PMC Copyright notice

Sustained expression of the Notch1 intracellular domain is sufficient to cause tubulointerstitial fibrosis and glomerulosclerosis. (a) Pax8rtTA animals express the reverse tetracycline transactivator under the Pax8 (tubule epithelial cell specific) promoter. Animals were crossed with tetracycline-inducible (tet-o) NICD1 mice (Pax8rtTA/NICD1, schematic far left panel). Upon doxycycline (dox) administration animals express the Notch intracellular domain in tubule epithelial cells.
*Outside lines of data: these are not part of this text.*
(** What an entry says of its rows. *)
Lemma plugin_entry_spec p rows :
  match plugin_entry p rows with
  | None => ¬ ∃ row, row ∈ rows ∧ nr_plugin_id row = p
  | Some e => cr_plugin_id e = p
      ∧ (cr_enabled e = true ↔ ∃ row, row ∈ rows ∧ nr_plugin_id row = p ∧ nr_enabled row = true)
      ∧ ∀ s, s ∈ cr_subscriptions e ↔
          ∃ row, row ∈ rows ∧ nr_plugin_id row = p ∧ nr_enabled row = true ∧ s ∈ nr_subscriptions row
  end.
Proof.
  unfold plugin_entry. induction rows as [|row rows IH] using rev_ind.
  { intros (row & Hin & _). by apply not_elem_of_nil in Hin. }
  rewrite List.filter_app. cbn [List.filter].
  destruct (text_eq (nr_plugin_id row) p) eqn:E.
  - apply text_eq_true in E. rewrite fold_left_app. cbn [fold_left].
    destruct (fold_left _ _ _) as [e|]; unfold collapse_row; simpl.
    + destruct IH as (Hp & He & Hs). split; [done|]. setoid_rewrite exists_snoc.
      setoid_rewrite <-He. setoid_rewrite <-Hs.
      destruct (nr_enabled row) eqn:En; (split; [|intros s; try rewrite elem_of_app]); naive_solver.
    + assert (Hno : ∀ P, ¬ ∃ y, y ∈ rows ∧ nr_plugin_id y = p ∧ P y) by naive_solver.
      split; [done|]. setoid_rewrite exists_snoc.
      destruct (nr_enabled row) eqn:En; split; try intros s;
        rewrite ?elem_of_nil; naive_solver.
  - apply text_eq_false in E. rewrite app_nil_r. destruct (fold_left _ _ _) as [e|];
      setoid_rewrite exists_snoc; [|naive_solver].
    destruct IH as (Hp & He & Hs). split_and!; [done| |intros s]; rewrite ?He, ?Hs; naive_solver.
Qed.

Lemma catalog_subscribers_elem_of (catalog : list (EventSubscriberCatalogRecord Value)) ev sub :
  sub ∈ catalog_subscribers_for_event catalog ev ↔
  ∃ row, row ∈ catalog ∧ cr_enabled row = true
    ∧ (∃ s, s ∈ cr_subscriptions row ∧ subscription_matches_event s ev = true)
    ∧ sub = EventSubscriber_plugin (cr_plugin_id row).
Proof.
  unfold catalog_subscribers_for_event. rewrite list_elem_of_omap.
  setoid_rewrite <-existsb_elem_of. split.
  - intros (row & Hrow & Hm). destruct (cr_enabled row) eqn:E1, (existsb _ _) eqn:E2;
      simplify_eq/=. eauto 10.
  - intros (row & Hrow & He & Hs & ->). exists row. split; [done|]. by rewrite He, Hs.
Qed.

Lemma collapse_NoDup rows : NoDup (cr_plugin_id <$> collapse_live_subscriber_nodes rows).
Proof.
  unfold collapse_live_subscriber_nodes. destruct (collapse_entries rows) as [Hs Ha].
  pose proof (increasing_NoDup _ Hs) as Hnd. rewrite <-list_fmap_compose.
  erewrite (Forall_fmap_ext_1 _ fst); [done|]. apply Forall_forall. intros [p e] Hin.
  apply assoc_elem_of in Hin; [|done]. rewrite Ha in Hin. pose proof (plugin_entry_spec p rows) as H.
  rewrite Hin in H. apply H.
Qed.

Lemma collapse_elem_of rows e :
  e ∈ collapse_live_subscriber_nodes rows ↔ ∃ p, plugin_entry p rows = Some e.
Proof.
  unfold collapse_live_subscriber_nodes. destruct (collapse_entries rows) as [Hs Ha].
  pose proof (increasing_NoDup _ Hs) as Hnd. rewrite list_elem_of_fmap. split.
  - intros ([p e'] & -> & Hin). exists p. rewrite <-Ha. by apply assoc_elem_of.
  - intros (p & Hp). exists (p, e). split; [done|]. apply assoc_elem_of; [done|]. by rewrite Ha.
Qed.

(** The subscribers of an event computed from the collapsed catalog are exactly the plugins of
    the live enabled node rows with a matching subscription, each once. *)
Theorem dispatch_targets_are_exact rows ev :
  let targets := catalog_subscribers_for_event (collapse_live_subscriber_nodes rows) ev in
  NoDup (sub_plugin_id <$> targets)
  ∧ ∀ sub, sub ∈ targets ↔
      ∃ row s, row ∈ rows ∧ nr_enabled row = true ∧ s ∈ nr_subscriptions row
        ∧ subscription_matches_event s ev = true
        ∧ sub = EventSubscriber_plugin (nr_plugin_id row).
Proof.
  intros targets. split.
  - eapply sublist_NoDup; [apply (collapse_NoDup rows)|]. unfold targets, catalog_subscribers_for_event.
    induction (collapse_live_subscriber_nodes rows) as [|row l IH]; simpl; [constructor|].
    destruct (cr_enabled row); simpl; [|by constructor].
    destruct (existsb _ _); simpl; by constructor.
  - intros sub. unfold targets. rewrite catalog_subscribers_elem_of.
    setoid_rewrite collapse_elem_of. split.
    + intros (e & (p & Hp) & He & (s & Hs & Hm) & ->).
      pose proof (plugin_entry_spec p rows) as H. rewrite Hp in H. destruct H as (<- & _ & H).
      apply H in Hs as (row & ? & <- & ? & ?). eauto 10.
    + intros (row & s & Hrow & He & Hs & Hm & ->).
      pose proof (plugin_entry_spec (nr_plugin_id row) rows) as H.
      destruct (plugin_entry _ rows) as [e|] eqn:Ee; [|by destruct H; eauto].
      destruct H as (Hp & HE & HS). exists e. split; [eauto|].
      split_and!; [apply HE; eauto|exists s; split; [apply HS; eauto|done]|by rewrite Hp].
Qed.
End Collapse.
From left to right micrographs are representative of periodic acid–Schiff (PAS)-stained sections from: wild type (WT), Pax8rtTA with dox, and Pax8rtTA/NICD with dox-fed mice harvested at day 28 post induction. Note the significant tubulointerstitial fibrosis in double-transgenic mice after dox treatment. (b) Tet-o-NICD1 mice were crossed with podocin rtTA animals for podocyte-specific expression of Notch1 (podocin rtTA/NICD1, schematic far left panel). From left to right, micrographs are representative PAS-stained sections from: WT, dox-treated podocin rtTA, and dox-treated podocin rtTa/NICD mice harvested at day 10 post induction. Note the significant glomerulosclerosis and proteinaceous casts. Scale bar=10 μm.